──────── Records supplied
(** C9, as the code has it. The fingerprint is written only together with
    status completed. The duplicate outcome leaves the fingerprint as it
    was, so a row that had none before the run has none after it; and a
    row with status duplicate is no candidate of any search. *)
Theorem fingerprint_written_only_when_completed env msg rows rows' r id b b' :
  process_bill_message env msg rows = (rows', r) →
  rows !! id = Some b →
  rows' !! id = Some b' →
  (Bill.visual_fingerprint b' ≠ Bill.visual_fingerprint b → Bill.status b' = "completed")
  ∧ (Bill.status b' = "duplicate" →
       Bill.visual_fingerprint b' = Bill.visual_fingerprint b
       ∧ (Bill.visual_fingerprint b = None → Bill.visual_fingerprint b' = None)
       ∧ ∀ company_id, is_candidate company_id b' = false).
Proof.
  intros Hproc Hrow Hrow'.
  destruct (row_after_run _ _ _ _ _ _ _ _ Hproc Hrow Hrow') as [->|Hrw].
  - split; [by intros []|]. intros Hst. split; [done|]. split; [done|].
    intros company_id. unfold is_candidate. rewrite Hst. simpl.
    by rewrite andb_false_r.
  - split.
    + destruct Hrw; destruct b; simpl; try done; by intros [].
    + intros Hst. split; [|split].
      * destruct Hrw; destruct b; simpl in *; try done.
      * destruct Hrw; destruct b; simpl in *; try done.
      * intros company_id. unfold is_candidate. rewrite Hst. simpl.
        by rewrite andb_false_r.
Qed.

(** C3, as the code has it. The pipeline never reads the status of the
    record it loads. When the record is found under the job's tenant, a
    delivery runs the pipeline again whatever that status is, terminal or
    not: the result is the same as for any other status, and the row is
    rewritten by one of the four transitions. *)
Theorem redelivery_ignores_status env msg rows id T b status :
  UUID (BillUploadMessage.bill_id msg) = Some id →
  UUID (BillUploadMessage.company_id msg) = Some T →
  execute_get_bill env = None →
  rows !! id = Some b →
  Bill.company_id b = T →
  commit_processing env = None ∨ commit_failed env = None →
  process_bill_message env msg (<[id := Bill.set_status status b]> rows)
  = process_bill_message env msg rows
  ∧ ∃ b', (process_bill_message env msg rows).1 = <[id := b']> rows ∧ rewritten b b'.
Proof.
  intros Hid HT Hrun Hrow Hco Hcommit.
  assert (Hget : _get_bill rows id T = Some b) by by apply get_bill_Some.
  assert (Hget' : _get_bill (<[id := Bill.set_status status b]> rows) id T
                  = Some (Bill.set_status status b)).
  { apply get_bill_Some. rewrite lookup_insert_eq. split; [done|]. by destruct b. }
  rewrite (process_found _ _ _ _ _ _ Hid HT Hrun Hget).
  rewrite (process_found _ _ _ _ _ _ Hid HT Hrun Hget').
  split.
  - run. destruct (commit_processing env) as [e|] eqn:Hfirst; simpl.
    + destruct Hcommit as [?|Hlast]; [done|].
      rewrite Hlast, Hrow, lookup_insert_eq; simpl.
      by rewrite insert_insert_eq, set_status_set_status.
    + by rewrite insert_insert_eq, set_status_set_status.
  - destruct (try_except _ _ _) as [s r] eqn:Hattempt. simpl.
    destruct (attempt_cases _ _ _ _ _ _ _ _ Hrow Hattempt) as [([e1 H1] & [e2 H2] & _)|Hb'];
      [|done].
    destruct Hcommit; congruence.
Qed.

(** C5, as the code has it. [extract_from_image] returns the sentinel
    record whenever its [try] block raises. The pipeline then carries on
    with the sentinel as with any other extraction: when no other step
    raises, the record is committed with status completed and the
    sentinel's values if the duplicate search finds no match, and with
    status duplicate if it finds one; in neither case is the status
    failed. *)
Theorem extraction_failure_degrades env msg rows id T b image e :
  UUID (BillUploadMessage.bill_id msg) = Some id →
  UUID (BillUploadMessage.company_id msg) = Some T →
  execute_get_bill env = None →
  _get_bill rows id T = Some b →
  commit_processing env = None →
  download_as_bytes env (BillUploadMessage.storage_path msg) = Ok image →
  extract_from_image_try env image (BillUploadMessage.mime_type msg) = Raise e →
  execute_search env = None →
  commit_terminal env = None →
  extract_from_image env image (BillUploadMessage.mime_type msg) = extraction_failed
  ∧ ExtractedBillData.vendor_name
      (extract_from_image env image (BillUploadMessage.mime_type msg)) = "Extraction Failed"
  ∧ ExtractedBillData.total_amount
      (extract_from_image env image (BillUploadMessage.mime_type msg)) = F.zero
  ∧ ExtractedBillData.confidence_score
      (extract_from_image env image (BillUploadMessage.mime_type msg)) = F.zero
  ∧ ExtractedBillData.line_items
      (extract_from_image env image (BillUploadMessage.mime_type msg)) = []
  ∧ ∃ info b',
      _check_duplicate env (<[id := Bill.set_status "processing" b]> rows) T
        (generate_embedding env (generate_text_for_embedding extraction_failed)) = Ok info
      ∧ process_bill_message env msg rows = (<[id := b']> rows, Ok tt)
      ∧ Bill.status b' = (if is_duplicate info then "duplicate" else "completed")
      ∧ (is_duplicate info = false →
           Bill.vendor_name b' = Some "Extraction Failed"
           ∧ Bill.total_amount b' = Some F.zero
           ∧ Bill.line_items b' = Some []
           ∧ Bill.raw_extraction b' = Some extraction_failed).
Proof.
  intros Hid HT Hrun Hget Hfirst Hblob Htry Hsearch Hlast.
  assert (Hex : extract_from_image env image (BillUploadMessage.mime_type msg)
                = extraction_failed).
  { unfold extract_from_image. by rewrite Htry. }
  rewrite Hex. repeat (split; [reflexivity|]).
  rewrite (process_found _ _ _ _ _ _ Hid HT Hrun Hget).
  destruct (_check_duplicate env (<[id := Bill.set_status "processing" b]> rows) T
              (generate_embedding env (generate_text_for_embedding extraction_failed)))
    as [info|e0] eqn:Hinfo.
  2:{ rewrite check_duplicate_unfold in Hinfo by done. discriminate. }
  exists info. run. rewrite Hfirst; simpl. rewrite Hblob; simpl.
  rewrite Hex, Hinfo; simpl.
  destruct (is_duplicate info); simpl; rewrite Hlast; simpl; rewrite insert_insert_eq;
    eexists; (split; [reflexivity|]); (split; [reflexivity|]);
    destruct b; simpl; by repeat split.
Qed.

End Pipeline.

(** ** The properties on sample deliveries *)

Import Example.

(** C1 on the sample table: tenant Y searches with the fingerprint that a
    row of tenant X and a row of tenant Y both carry. *)
Lemma duplicate_search_stays_in_tenant_witness :
  ∃ info,
    _check_duplicate (lib := lib64) calm two_tenants tenant_y e1 = Ok info
    ∧ (∀ id distance,
         (id, distance) ∈ select_rows (lib := lib64) two_tenants tenant_y e1 →
         ∃ b, two_tenants !! id = Some b ∧ Bill.company_id b = tenant_y)
    ∧ (∀ id, duplicate_id info = Some id →
         ∃ b, two_tenants !! id = Some b ∧ Bill.company_id b = tenant_y).
Proof.
  apply (duplicate_search_stays_in_tenant (lib := lib64) calm two_tenants tenant_y e1).
  reflexivity.
Defined.



(** C6 on the sample table, with the distance of the convention. *)
Lemma zero_vector_matches_no_nonzero_candidate_witness :
  ∃ info,
    _check_duplicate (lib := lib_conv) calm two_tenants tenant_x zero_vector = Ok info
    ∧ (info = not_duplicate
       ∨ ∃ id b fingerprint,
           duplicate_id info = Some id ∧ two_tenants !! id = Some b
           ∧ Bill.visual_fingerprint b = Some fingerprint
           ∧ all_zero fingerprint = true).
Proof.
  apply (zero_vector_matches_no_nonzero_candidate (lib := lib_conv) calm two_tenants tenant_x).
  - intros fingerprint _. simpl. unfold cosine_distance_conv.
    change (all_zero zero_vector) with true. reflexivity.
  - reflexivity.
Defined.

(** C8 on the sample table: bill 3 exists, but under tenant Y, and the
    job names tenant X. *)
Lemma missing_record_is_dropped_witness :
  process_bill_message (lib := lib64) calm (job "3" "a1") two_tenants = (two_tenants, Ok tt)
  ∧ message_callback (lib := lib64) calm (Decoded (job_json "3" "a1")) two_tenants
    = (two_tenants, Ack).
Proof.
  apply (missing_record_is_dropped (lib := lib64) calm (Decoded (job_json "3" "a1"))
           (job "3" "a1") two_tenants 3%N tenant_x); try reflexivity.
  intros b Hb. vm_compute in Hb. injection Hb as <-. vm_compute. discriminate.
Defined.

(** C10 on scenario A: the copy ends as a duplicate of bill 1, with the
    extracted columns and the fingerprint as they were before the run. *)
Lemma duplicate_outcome_frame_witness :
  Bill.status (row 2 copy_processed) = "duplicate"
  ∧ Bill.duplicate_of_id (row 2 copy_processed) = Some 1%N
  ∧ Bill.vendor_name (row 2 copy_processed) = Bill.vendor_name (row 2 first_processed)
  ∧ Bill.raw_extraction (row 2 copy_processed) = Bill.raw_extraction (row 2 first_processed)
  ∧ Bill.visual_fingerprint (row 2 copy_processed)
    = Bill.visual_fingerprint (row 2 first_processed).
Proof.
  destruct (duplicate_outcome_frame (lib := lib64)
              (healthy "Market-001" e1 200%Z) (job "2" "a1")
              first_processed copy_processed (Ok tt) 2%N
              (row 2 first_processed) (row 2 copy_processed))
    as (_ & Hvendor & _ & _ & _ & _ & _ & _ & Hraw & Hfingerprint);
    try (vm_compute; reflexivity).
  repeat split; try assumption; vm_compute; reflexivity.
Defined.

(** C9, as the code has it, on scenario A: the copy had no fingerprint
    before the run that made it a duplicate, and has none after it. *)
Lemma fingerprint_written_only_when_completed_witness :
  Bill.visual_fingerprint (row 2 first_processed) = None
  ∧ Bill.status (row 2 copy_processed) = "duplicate"
  ∧ Bill.visual_fingerprint (row 2 copy_processed) = None
  ∧ ∀ company_id, is_candidate company_id (row 2 copy_processed) = false.
Proof.
  destruct (fingerprint_written_only_when_completed (lib := lib64)
              (healthy "Market-001" e1 200%Z) (job "2" "a1")
              first_processed copy_processed (Ok tt) 2%N
              (row 2 first_processed) (row 2 copy_processed))
    as [_ Hduplicate]; try (vm_compute; reflexivity).
  destruct Hduplicate as (_ & Hnone & Hcandidate); [vm_compute; reflexivity|].
  split; [vm_compute; reflexivity|]. split; [vm_compute; reflexivity|].
  split; [apply Hnone; vm_compute; reflexivity|exact Hcandidate].
Defined.

(** C9 as stated fails. Bill 1 was completed during the outage and
    carries the fingerprint [e2]. Its job is delivered again; this time
    the duplicate search matches bill 2. Bill 1 ends with status duplicate
    and still carries its fingerprint. *)
Lemma reprocessed_duplicate_keeps_fingerprint :
  Bill.status (row 1 outage_then_copy) = "completed"
  ∧ process_bill_message (lib := lib64) (healthy "Market-001" e1 300%Z) (job "1" "a1")
      outage_then_copy = (outage_redelivered, Ok tt)
  ∧ Bill.status (row 1 outage_redelivered) = "duplicate"
  ∧ Bill.duplicate_of_id (row 1 outage_redelivered) = Some 2%N
  ∧ Bill.visual_fingerprint (row 1 outage_redelivered) = Some e2.
Proof. repeat split; vm_compute; reflexivity. Qed.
────────────────
- **Your task**
In the entries above, take the line containing "Bill.status (row 1 outage_redelivered)" and each later line through the last, and repeat them exactly. Output nothing else.

- **Reply to the task**
  ∧ Bill.status (row 1 outage_redelivered) = "duplicate"
  ∧ Bill.duplicate_of_id (row 1 outage_redelivered) = Some 2%N
  ∧ Bill.visual_fingerprint (row 1 outage_redelivered) = Some e2.
Proof. repeat split; vm_compute; reflexivity. Qed.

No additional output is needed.